= Task brief =
Keep every line in which "RequestPolicy" occurs and drop the rest of the data.

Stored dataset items
────

(* ===== verification/Request.v ===== *)
(** * The network task of a request: attempts, retries, delivery

    Source: [run_request], [attempt_loop] and [deliver_response] of
    [lib/src/client/handle.rs].

    What hyper answers is the environment of the task: one element of a list per
    turn of the loop, and the frames of the response body.  A list that has run
    out is an answer that never comes.  What the loop asks of its surroundings is
    the class [Transport]: a connection, its way back, and to run a part of the
    request that may be cut short because the task is dropped.  Seen from one
    request ([answers]) the pool's answers are given too; [Client] has the
    instance over its pools. *)

From S2P Require Import Prelude Conc Abi Bridge Retry.

Open Scope prog_scope.

(** What awaiting [body.frame()] gives: a data frame, a frame that is not data
    (trailers), a transport error, an idle period as long as the configured
    limit, or nothing for ever.  The end of the list is the end of the body. *)
Inductive Frame :=
| Data (b : bytes)
| Trailers
| Broken
| Silence
| Pending.

(** The parts of [hyper::Response] the task reads. *)
Record Response := {
  resp_http2 : bool;
  resp_status : Z;
  resp_headers : list (bytes * bytes);
  resp_body : list Frame;
}.

Definition mk_terminal (k : Hyper4kErrorKind) (msg : bytes) : Terminal :=
  {| kind := k; protocol_code := 0; message := msg |}.

Record RequestPolicy := {
  policy_max_retries : Z;
  request_timeout : option Z;
  read_idle_timeout : option Z;
}.

(** An await that does not complete. *)
Definition wait_forever : prog bridge unit := atomic (λ _ _, None).

Section deliver.
Variable policy : RequestPolicy.

Fixpoint deliver_body (body : list Frame) : prog bridge unit :=
  match body with
  | [] => settle (mk_terminal HYPER4K_ERR_NONE []) false
  | Data b :: body =>
      if is_nil b then deliver_body body
      else
        ok <- send (Chunk b) ;;
        if ok : bool then deliver_body body else Ret tt
  | Trailers :: body => deliver_body body
  | Broken :: _ => settle (mk_terminal HYPER4K_ERR_TRUNCATED (lit "response truncated")) true
  | Silence :: body =>
      match read_idle_timeout policy with
      | Some _ =>
          settle (mk_terminal HYPER4K_ERR_IDLE_TIMEOUT (lit "idle timeout between chunks")) true
      | None => deliver_body body
      end
  | Pending :: _ => wait_forever
  end.

Definition deliver_response (r : Response) : prog bridge unit :=
  let version := if resp_http2 r then 2 else 1 in
  ok <- send (Headers (resp_status r) version (resp_headers r)) ;;
  if ok : bool then deliver_body (resp_body r) else Ret tt.
End deliver.

(** Handing the request to connection [c]; [unsent] is only recorded. *)
Definition try_send_request (c : nat) (unsent : bool) : prog bridge unit :=
  modify (λ s, s <| sends ::= (λ l, l ++ [(c, unsent)]) |>).

(** ** The surroundings of the task *)

(** [E] is what the environment will answer in one turn of the loop; [None] as a
    result says that the task has been dropped at an await. *)
Class Transport (S E : Type) := {
  (* a part of the request's own code; the same up to a drop of the task *)
  tr_slot : ∀ {A}, prog bridge A → prog S A;
  tr_until : ∀ {A}, prog bridge A → prog S (option A);
  (* [pool.acquire], [is_closed] of the sender, the lease's [Drop] *)
  tr_acquire : E → prog S (option (Hyper4kErrorKind + nat));
  tr_is_closed : E → nat → prog S bool;
  tr_drop : nat → prog S unit;
  (* [template.build] succeeds; what [try_send_request] answers, if it does: a
     response, or whether the request was handed back unsent *)
  tr_built : E → bool;
  tr_sent : E → option (bool + Response);
}.

(** The answers given, one request on its own. *)
Record Attempt := {
  at_acquire : Hyper4kErrorKind + nat;
  at_closed : bool;
  at_built : bool;
  at_sent : bool + Response;
}.

#[export] Instance answers : Transport bridge Attempt := {|
  tr_slot A p := p;
  tr_until A p := a <- p ;; Ret (Some a);
  tr_acquire a := Ret (Some (at_acquire a));
  tr_is_closed a _ := Ret (at_closed a);
  tr_drop _ := Ret tt;
  tr_built := at_built;
  tr_sent a := Some (at_sent a);
|}.

Section attempts.
Variables (idempotent : bool) (deliver : Response → prog bridge unit).

(** One attempt on the connection [c]; the result is whether to try again. *)
Definition attempt (built : bool) (sent : option (bool + Response)) (c : nat) (budget : Z)
    : prog bridge bool :=
  bind_connection c ;;
  if negb built then
    settle (mk_terminal HYPER4K_ERR_PROTOCOL (lit "request could not be built")) true ;;
    Ret false
  else
    match sent with
    | None => try_send_request c false ;; wait_forever ;; Ret false
    | Some (inr r) => try_send_request c false ;; deliver r ;; Ret false
    | Some (inl provably_unsent) =>
        try_send_request c provably_unsent ;;
        committed <- is_committed ;;
        if may_retry committed provably_unsent idempotent budget then Ret true
        else
          let k := if committed : bool then HYPER4K_ERR_TRUNCATED
                   else HYPER4K_ERR_OUTCOME_UNKNOWN in
          settle (mk_terminal k (lit "send failed")) true ;;
          Ret false
    end.

(** The loop; whether it came to its end (or was dropped). *)
Fixpoint attempt_loop {S E} {T : Transport S E} (env : list E) (budget : Z) : prog S bool :=
  match env with
  | [] => tr_until wait_forever ;; Ret false
  | a :: env =>
      lease <- tr_acquire a ;;
      match lease with
      | None => Ret false
      | Some (inl k) => tr_slot (settle (mk_terminal k (lit "connect failed")) true) ;; Ret true
      | Some (inr c) =>
          gone <- tr_is_closed a c ;;
          if gone : bool then
            tr_drop c ;;
            if 0 <? budget then attempt_loop env (budget - 1)
            else
              tr_slot (settle (mk_terminal HYPER4K_ERR_CONNECT (lit "no live connection")) true) ;;
              Ret true
          else
            again <- tr_until (attempt (tr_built a) (tr_sent a) c budget) ;;
            tr_drop c ;;
            match again with
            | None => Ret false
            | Some true => attempt_loop env (budget - 1)
            | Some false => Ret true
            end
      end
  end.
End attempts.

(** One turn of the loop when the answers are given. *)
Lemma attempt_loop_answers i d (a : Attempt) env budget :
  attempt_loop i d (a :: env) budget =
  match at_acquire a with
  | inl k => settle (mk_terminal k (lit "connect failed")) true ;; Ret true
  | inr c =>
      if at_closed a then
        if 0 <? budget then attempt_loop i d env (budget - 1)
        else
          settle (mk_terminal HYPER4K_ERR_CONNECT (lit "no live connection")) true ;; Ret true
      else
        again <- (r <- attempt i d (at_built a) (Some (at_sent a)) c budget ;; Ret (Some r)) ;;
        match again with
        | None => Ret false
        | Some true => attempt_loop i d env (budget - 1)
        | Some false => Ret true
        end
  end.
Proof. cbn -[attempt settle lit]. by destruct (at_acquire a); [|destruct (at_closed a)]. Qed.

(** [run_request] is the attempt loop raced against the configured timeout.
    When the timeout fires the task's future is dropped at an await (it takes no
    further step) and [request_timed_out] runs instead. *)
Definition run_request (method : bytes) (policy : RequestPolicy) (env : list Attempt)
    : prog bridge unit :=
  attempt_loop (is_idempotent method) (deliver_response policy) env (policy_max_retries policy) ;;
  Ret tt.

Definition request_timed_out (policy : RequestPolicy) : prog bridge unit :=
  match request_timeout policy with
  | Some _ => settle (mk_terminal HYPER4K_ERR_TIMEOUT (lit "request timeout")) true
  | None => Ret tt
  end.

(** [hyper4k_client_cancel] for a request that is registered, and what
    [hyper4k_client_close] does to each. *)
Definition cancel_request : prog bridge Hyper4kStatus :=
  d <- is_terminal ;;
  if d : bool then Ret HYPER4K_STATUS_ALREADY_DONE
  else
    settle (mk_terminal HYPER4K_ERR_CANCELLED (lit "cancelled")) true ;;
    Ret HYPER4K_STATUS_OK.

Definition close_request : prog bridge unit :=
  settle (mk_terminal HYPER4K_ERR_CANCELLED (lit "client closed")) true.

────

= Answer to this task =
Record RequestPolicy := {
Variable policy : RequestPolicy.
Definition run_request (method : bytes) (policy : RequestPolicy) (env : list Attempt)
Definition request_timed_out (policy : RequestPolicy) : prog bridge unit :=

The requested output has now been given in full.